伤寒抗原质控   SH-Ag

伤寒抗原质控是指对伤寒沙门氏菌相关抗原（如 O 抗原、H 抗原、Vi 抗原）的制备、保存及应用过程进行质量控制，以确保其在血清学检测（如肥达试验）、疫苗生产、科学研究等场景中的准确性、稳定性和可靠性。
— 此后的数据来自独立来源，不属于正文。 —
(* ===== verification/Server.v ===== *)
(** * Server: polling, dispatch and upkeep, [server.go]

    What a job sees of the server is the record [world]: the state of Redis, the
    in-flight table the heartbeat reads, the trace of the hooks that fired, and
    what other processes do to Redis before each of the job's next calls.  Clock
    readings and fresh ids are arguments.  Logging is left out, but for the
    outcome of the one log line each job gets, which is what [processJob]
    returns; a panic of a handler or hook that nothing recovers is its error. *)
From S2P Require Import Prelude Float Redis Job Queue Winter Client Json Workflow RateLimit Cron Recovery Handler.

Open Scope string_scope.
Open Scope Z_scope.

(** ** Configuration *)

Record QueueWeight : Type := { Name : string; Weight : Z }.

(** [Queues("a", 3, "b", 1)]: an argument is a string, an int or something else. *)
Inductive any : Type := AString (s : string) | AInt (n : Z) | AOther.

Definition as_string (a : any) : string := match a with AString s => s | _ => "" end.
Definition as_int (a : any) : Z := match a with AInt n => n | _ => 0 end.

(** The step of two stops before an odd last argument. *)
Fixpoint Queues (args : list any) : list QueueWeight :=
  match args with
  | name :: weight :: args' => {| Name := as_string name; Weight := as_int weight |} :: Queues args'
  | _ => []
  end.

Record CronEntry : Type := {
  cName : string; cSchedule : string; cQueue : string; cKind : string; cPayload : string
}.

Record ServerConfig : Type := {
  Concurrency : Z;
  cfgQueues : list QueueWeight;
  StrictPriority : bool;
  cfgCron : list CronEntry;
  PollInterval : Z;
  ShutdownTimeout : Z
}.

Definition normal_weight (q : QueueWeight) : QueueWeight :=
  if decide (Weight q < 1) then {| Name := Name q; Weight := 1 |} else q.

(** The defaults [newServer] fills in. *)
Definition normal_config (cfg : ServerConfig) : ServerConfig := {|
  Concurrency := if decide (Concurrency cfg ≤ 0) then 10 else Concurrency cfg;
  cfgQueues := normal_weight <$>
    (if decide (length (cfgQueues cfg) = 0%nat) then [{| Name := "default"; Weight := 1 |}]
     else cfgQueues cfg);
  StrictPriority := StrictPriority cfg;
  cfgCron := cfgCron cfg;
  PollInterval := if decide (PollInterval cfg ≤ 0) then 200 * Millisecond else PollInterval cfg;
  ShutdownTimeout := if decide (ShutdownTimeout cfg ≤ 0) then 30 * Second else ShutdownTimeout cfg |}.

Record JobEvent : Type := {
  evID : string; evKind : string; evQueue : string; evAttempt : Z; evErr : option gerror
}.

Inductive HookKind : Type := HStart | HComplete | HError | HDead.

(** ** Polling order *)

(** [buildWeightedQueues] *)
Definition buildWeightedQueues (queues : list QueueWeight) : list string :=
  queues ≫= λ qw, replicate (Z.to_nat (Weight qw)) (Name qw).

(** [slices.SortFunc], which need not be stable: a permutation in which no
    element compares below an earlier one. *)
Class SortFunc : Type := sort_func : (QueueWeight → QueueWeight → Z) → list QueueWeight → list QueueWeight.

Class SortFuncLaws `{SortFunc} : Prop := {
  sort_perm cmp l : sort_func cmp l ≡ₚ l;
  sort_sorted cmp (key : QueueWeight → Z) l : (∀ a b, cmp a b < 0 ↔ key a < key b) →
    StronglySorted (λ a b, key a ≤ key b) (sort_func cmp l)
}.

Definition buildStrictQueues `{SortFunc} (queues : list QueueWeight) : list string :=
  Name <$> sort_func (λ a b, Weight b - Weight a) queues.

Section Server.
Context {S : Type} `{Redis S} `{LuaFloats} `{Json WfRecord}.
Context (huge : Z).

(** A hook is the user's code: it may change the server, and it may panic. *)
Definition HookFunc : Type := JobEvent → S → S * option string.

Record Server : Type := {
  cfg : ServerConfig;
  workerID : string;
  handlers : gmap string (HandlerFn (S := S));
  rateLimits : gmap string Rate;
  middleware : list (Middleware (S := S));
  onStart : list HookFunc;
  onComplete : list HookFunc;
  onError : list HookFunc;
  onDead : list HookFunc
}.

Definition newServer (config : ServerConfig) (worker : string) : Server := {|
  cfg := normal_config config; workerID := worker; handlers := ∅; rateLimits := ∅;
  middleware := []; onStart := []; onComplete := []; onError := []; onDead := [] |}.

(** [Handle]: a rate limit of the task's own counts when both parts are positive. *)
Definition Handle (kind : string) (options : option TaskOptions) (h : HandlerFn) (sv : Server) : Server := {|
  cfg := cfg sv; workerID := workerID sv;
  handlers := <[kind := h]> (handlers sv);
  rateLimits :=
    match options with
    | Some o =>
        if decide (Max (tRateLimit o) > 0 ∧ Per (tRateLimit o) > 0)
        then <[kind := tRateLimit o]> (rateLimits sv) else rateLimits sv
    | None => rateLimits sv
    end;
  middleware := middleware sv; onStart := onStart sv; onComplete := onComplete sv;
  onError := onError sv; onDead := onDead sv |}.

Definition SetRateLimit (kind : string) (max per : Z) (sv : Server) : Server := {|
  cfg := cfg sv; workerID := workerID sv; handlers := handlers sv;
  rateLimits := <[kind := {| Max := max; Per := per |}]> (rateLimits sv);
  middleware := middleware sv; onStart := onStart sv; onComplete := onComplete sv;
  onError := onError sv; onDead := onDead sv |}.

(** The hooks and the middleware a server is given: what comes later runs later,
    or further inside. *)
Definition OnStart (fn : HookFunc) (sv : Server) : Server := {|
  cfg := cfg sv; workerID := workerID sv; handlers := handlers sv; rateLimits := rateLimits sv;
  middleware := middleware sv; onStart := onStart sv ++ [fn]; onComplete := onComplete sv;
  onError := onError sv; onDead := onDead sv |}.
Definition OnComplete (fn : HookFunc) (sv : Server) : Server := {|
  cfg := cfg sv; workerID := workerID sv; handlers := handlers sv; rateLimits := rateLimits sv;
  middleware := middleware sv; onStart := onStart sv; onComplete := onComplete sv ++ [fn];
  onError := onError sv; onDead := onDead sv |}.
Definition OnError (fn : HookFunc) (sv : Server) : Server := {|
  cfg := cfg sv; workerID := workerID sv; handlers := handlers sv; rateLimits := rateLimits sv;
  middleware := middleware sv; onStart := onStart sv; onComplete := onComplete sv;
  onError := onError sv ++ [fn]; onDead := onDead sv |}.
Definition OnDead (fn : HookFunc) (sv : Server) : Server := {|
  cfg := cfg sv; workerID := workerID sv; handlers := handlers sv; rateLimits := rateLimits sv;
  middleware := middleware sv; onStart := onStart sv; onComplete := onComplete sv;
  onError := onError sv; onDead := onDead sv ++ [fn] |}.
Definition Use (mw : list Middleware) (sv : Server) : Server := {|
  cfg := cfg sv; workerID := workerID sv; handlers := handlers sv; rateLimits := rateLimits sv;
  middleware := middleware sv ++ mw; onStart := onStart sv; onComplete := onComplete sv;
  onError := onError sv; onDead := onDead sv |}.

Lemma Use_inside mw sv handler :
  wrap_all (middleware (Use mw sv)) handler = wrap_all (middleware sv) (wrap_all mw handler).
Proof. unfold wrap_all. cbn. by rewrite foldr_app. Qed.

(** ** The memory of a running server *)

Record world : Type := World {
  srv : S;
  inflight : gmap string string;
  trace : list (HookKind * JobEvent);
  others : list (S → S)     (* what other processes do before each of the next calls *)
}.

Definition set_srv (s : S) (w : world) : world := World s (inflight w) (trace w) (others w).
Definition set_inflight (t : gmap string string) (w : world) : world := World (srv w) t (trace w) (others w).

(** Before a call other processes have had their turn. *)
Definition meanwhile (w : world) : world :=
  match others w with
  | [] => w
  | turn :: others' => World (turn (srv w)) (inflight w) (trace w) others'
  end.

(** A call of the queue, whose error the caller inspects. *)
Definition call {A} (c : M S error A) : M world string (result error A) := λ w,
  let w := meanwhile w in
  let '(s', r) := c (srv w) in (set_srv s' w, Ok r).

Definition fireHooks (kind : HookKind) (hooks : list HookFunc) (event : JobEvent)
    : M world string unit :=
  for_each hooks (λ fn w,
    let '(s', panic) := fn event (srv w) in
    (World s' (inflight w) (trace w ++ [(kind, event)]) (others w),
     match panic with None => Ok tt | Some v => Err v end)).

(** [defer s.inflight.Delete(id)] *)
Definition defer_delete {A} (id : string) (body : M world string A) : M world string A := λ w,
  let '(w', r) := body w in (set_inflight (delete id (inflight w')) w', r).

(** ** One job *)

(** The delay of a job over its rate, if the check says so; a failing check lets
    the job through. *)
Definition rate_delay (sv : Server) (now : Z) (kind : string) : M world string (option Z) :=
  match rateLimits sv !! kind with
  | None => mret None
  | Some rl =>
      res ← call (Allow now kind (Max rl) (Per rl));
      match res with
      | Err _ => mret None
      | Ok res =>
          if Allowed res then mret None
          else mret (Some (if decide (RetryIn res < 50 * Millisecond) then 50 * Millisecond else RetryIn res))
      end
  end.

(** The call of the handler under its middleware; a panic ends it. *)
Definition run_handler (fn : HandlerFn) (rj : rawJob) : M world string (rawJob * option gerror) := λ w,
  let w := meanwhile w in
  match fn rj (srv w) with
  | (s', (rj', Returned err)) => (set_srv s' w, Ok (rj', err))
  | (s', (_, Panicked v)) => (set_srv s' w, Err v)
  end.

Section ProcessJob.
Context (sv : Server) (clk : nat → Z) (newID : string) (rec : JobRecord).

Definition job_event (err : option gerror) : JobEvent := {|
  evID := ID rec; evKind := Kind rec; evQueue := Job.Queue rec; evAttempt := Attempt rec; evErr := err |}.

(** The handler returned nil. *)
Definition settle_success (rj : rawJob) : M world string string :=
  ackErr ← call (Ack (clk 1%nat) (Job.Queue rec) (ID rec) (workerID sv));
  match ackErr with
  | Err _ => mret "ack_error"
  | Ok _ =>
      (if decide (0 < String.length (rResult rj))%nat
       then call (Queue.SetResult (ID rec) (rResult rj) (7 * 24 * 3600 * Second)) ;; mret tt
       else mret tt) ;;
      (if decide (WorkflowID rec ≠ "")
       then call (OnJobCompleted (clk 2%nat) newID (WorkflowID rec) (ID rec)) ;; mret tt
       else mret tt) ;;
      fireHooks HComplete (onComplete sv) (job_event None) ;;
      mret "completed"
  end.

(** [int64(Exponential(time.Second).Next(rec.Attempt) / time.Millisecond)] *)
Definition backoff_ms (skipRetry : bool) : Z :=
  if skipRetry then 0
  else Z.quot (Winter.Next huge (exponentialBackoff Second) (Attempt rec)) Millisecond.

(** The handler returned [err]. *)
Definition settle_failure (err : gerror) : M world string string :=
  match IsReschedule err with
  | (delay, true) =>
      call (RescheduleJob (Job.Queue rec) (ID rec) (workerID sv) (clk 1%nat + delay)) ;;
      mret "rescheduled"
  | _ =>
      match IsCancel err with
      | (reason, true) =>
          call (CancelJob (clk 1%nat) (Job.Queue rec) (ID rec) (workerID sv) reason) ;;
          mret "cancelled"
      | _ =>
          let skipRetry := IsSkipRetry err in
          result ← call (Nack (clk 1%nat) (Job.Queue rec) (ID rec) (workerID sv)
            (error_msg err) (backoff_ms skipRetry) skipRetry);
          match result with
          | Err _ => mret "nack_error"
          | Ok result =>
              if decide (result = "dead") then
                fireHooks HDead (onDead sv) (job_event (Some err)) ;;
                (if decide (WorkflowID rec ≠ "")
                 then call (OnJobFailed (WorkflowID rec) (ID rec)) ;; mret tt
                 else mret tt) ;;
                mret result
              else
                fireHooks HError (onError sv) (job_event (Some err)) ;;
                mret result
          end
      end
  end.

(** From the hooks on. *)
Definition run_job (handler : HandlerFn) : M world string string :=
  fireHooks HStart (onStart sv) (job_event None) ;;
  defer_delete (ID rec) (
    (λ w, (set_inflight (<[ID rec := Job.Queue rec]> (inflight w)) w, Ok tt)) ;;
    returned ← run_handler (wrap_all (middleware sv) handler) (raw_job rec);
    let '(rj, err) := returned in
    match err with
    | None => settle_success rj
    | Some err => settle_failure err
    end).

Definition processJob : M world string string :=
  match handlers sv !! Kind rec with
  | None =>
      call (Nack (clk 1%nat) (Job.Queue rec) (ID rec) (workerID sv) "no handler registered" 0 true) ;;
      mret "dead"
  | Some handler =>
      delay ← rate_delay sv (clk 0%nat) (Kind rec);
      match delay with
      | Some delay =>
          call (RescheduleJob (Job.Queue rec) (ID rec) (workerID sv) (clk 1%nat + delay)) ;;
          mret "rate_limited"
      | None => run_job handler
      end
  end.
End ProcessJob.

(** ** The loops, one round each *)

(** A round of [pollWeighted]: every queue of the list is asked once; the jobs
    are the ones handed to goroutines. *)
Fixpoint weighted_round (clk : nat → Z) (i : nat) (worker : string) (queueNames : list string)
    : M S error (list JobRecord) :=
  match queueNames with
  | [] => mret []
  | queueName :: queueNames' =>
      rec ← try (E := error) (Dequeue (clk i) queueName worker);
      rest ← weighted_round clk (Datatypes.S i) worker queueNames';
      mret (match rec with Ok (Some rec) => rec :: rest | _ => rest end)
  end.

(** A round of [pollStrict] ends with the first job. *)
Fixpoint strict_round (clk : nat → Z) (i : nat) (worker : string) (queueNames : list string)
    : M S error (option JobRecord) :=
  match queueNames with
  | [] => mret None
  | queueName :: queueNames' =>
      rec ← try (E := error) (Dequeue (clk i) queueName worker);
      match rec with
      | Ok (Some rec) => mret (Some rec)
      | _ => strict_round clk (Datatypes.S i) worker queueNames'
      end
  end.

(** A tick of [heartbeatLoop]; [jobs] is the in-flight table in the order in
    which [Range] visits it, and [stopped] what [ctx.Err()] says. *)
Definition heartbeat_tick (clk : nat → Z) (stopped : bool) (worker : string) (jobs : list (string * string))
    : M S error unit :=
  beat ← try (E := error) (Heartbeat (clk 0%nat) worker);
  match beat, stopped with
  | Err _, true => mret tt
  | _, _ =>
      for_each_i 1 jobs (λ i job,
        try (E := error) (ExtendLease (clk i) job.2 job.1 DefaultLeaseDuration) ;; mret tt)
  end.

(** A tick of [promoteLoop]. *)
Definition promote_tick (clk : nat → Z) (queues : list QueueWeight) : M S error unit :=
  for_each_i 0 queues (λ i qw, try (E := error) (Promote (clk i) (Name qw) 100) ;; mret tt).

(** The sweeper of a server. *)
Definition recovery_config (sv : Server) : RecoveryConfig :=
  NewRecovery {| Recovery.Interval := 0; Recovery.Queues := Name <$> cfgQueues (cfg sv); Recovery.Limit := 0 |}.

(** What [Start] does first, before there are goroutines. *)
Definition Start_beat (now : Z) (sv : Server) : M S error unit :=
  try (E := error) (Heartbeat now (workerID sv)) ;; mret tt.

(** The schedule it sets up when the goroutines run, if there are entries. *)
Definition start_schedule `{CronLib} (sv : Server) : result error (option Cron) :=
  if decide (0 < length (cfgCron (cfg sv)))%nat then
    let entries := (λ ce, {| eName := cName ce; eSchedule := cSchedule ce; eQueue := cQueue ce;
                             eKind := cKind ce; ePayload := cPayload ce |}) <$> cfgCron (cfg sv) in
    match NewCron entries 0 with
    | Err err => Err (Errorf "winter: cron setup" (error_text err))
    | Ok c => Ok (Some c)
    end
  else Ok None.

(** What it does last. *)
Definition Start_shutdown (sv : Server) : M S error unit :=
  try (E := error) (DeregisterWorker (workerID sv)) ;; mret tt.
End Server.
以下从质控目标、关键环节、常见问题及应对措施等方面详细说明：

一、质控目标

抗原纯度：确保抗原成分单一（如纯化的 Vi 多糖、O 抗原脂多糖），避免杂蛋白或其他微生物抗原污染。

抗原活性：维持抗原免疫原性（如与抗体特异性结合的能力），避免因降解或变性导致检测结果偏差。

批间一致性：不同批次生产的抗原需保证性能一致（如抗体结合效价、电泳图谱等）。

安全性：用于疫苗或诊断试剂的抗原需灭活彻底，无残留毒性或感染性。

二、质控关键环节

1. 抗原制备阶段

（1）细菌培养与抗原提取

菌株选择

使用标准菌株（如伤寒沙门氏菌 ATCC 9017），定期通过血清凝集试验（与标准抗血清反应）和生化鉴定（如糖发酵试验）确认菌株抗原特性。

示例：Vi 抗原阳性菌株需通过 Vi 噬菌体裂解试验验证其抗原表达能力。

培养条件控制

O 抗原（LPS）：需在富含镁离子的培养基中培养，促进 LPS 完整表达；避免高温或酸碱环境破坏多糖结构。

Vi 抗原：部分菌株需在高渗或血清培养基中诱导表达，培养时间需严格优化（如 18~24 小时对数生长期）。

抗原提取方法

O 抗原（LPS）：通过热酚水法或酶解法提取，需用鲎试剂法检测内毒素活性，并通过 ** 聚丙烯酰胺凝胶电泳（PAGE）** 验证多糖分子量分布。

Vi 抗原：采用温和的水相提取法（如超速离心），避免强酸 / 碱破坏多糖结构，并用酚 - 硫酸法测定多糖含量。

（2）纯化与灭活

纯化工艺

采用层析法（如 DEAE 纤维素层析、亲和层析）去除杂蛋白和核酸，通过蛋白定量试剂盒（如 BCA 法）确认蛋白残留量（应低于 0.1%）。

灭活处理

用于诊断试剂的抗原需经甲醛或加热灭活，通过细菌培养法验证灭活彻底性（接种血平板培养 48 小时无细菌生长）。

疫苗用抗原需额外通过动物安全性试验（如小鼠腹腔注射，观察 7 天无异常反应）。

2. 抗原保存与运输

保存条件

冻干抗原：置于 - 20℃或更低温度，避免反复冻融（可导致抗原聚集或降解）。

液体抗原：加入防腐剂（如 0.05% 叠氮化钠），4℃保存，避免长期室温放置（Vi 多糖在 pH<6 或> 8 时易水解）。

运输要求

冷链运输（2~8℃），使用保温箱或干冰，避免高温导致抗原变性。

运输前后需检查包装完整性，冻干粉若出现潮解需废弃。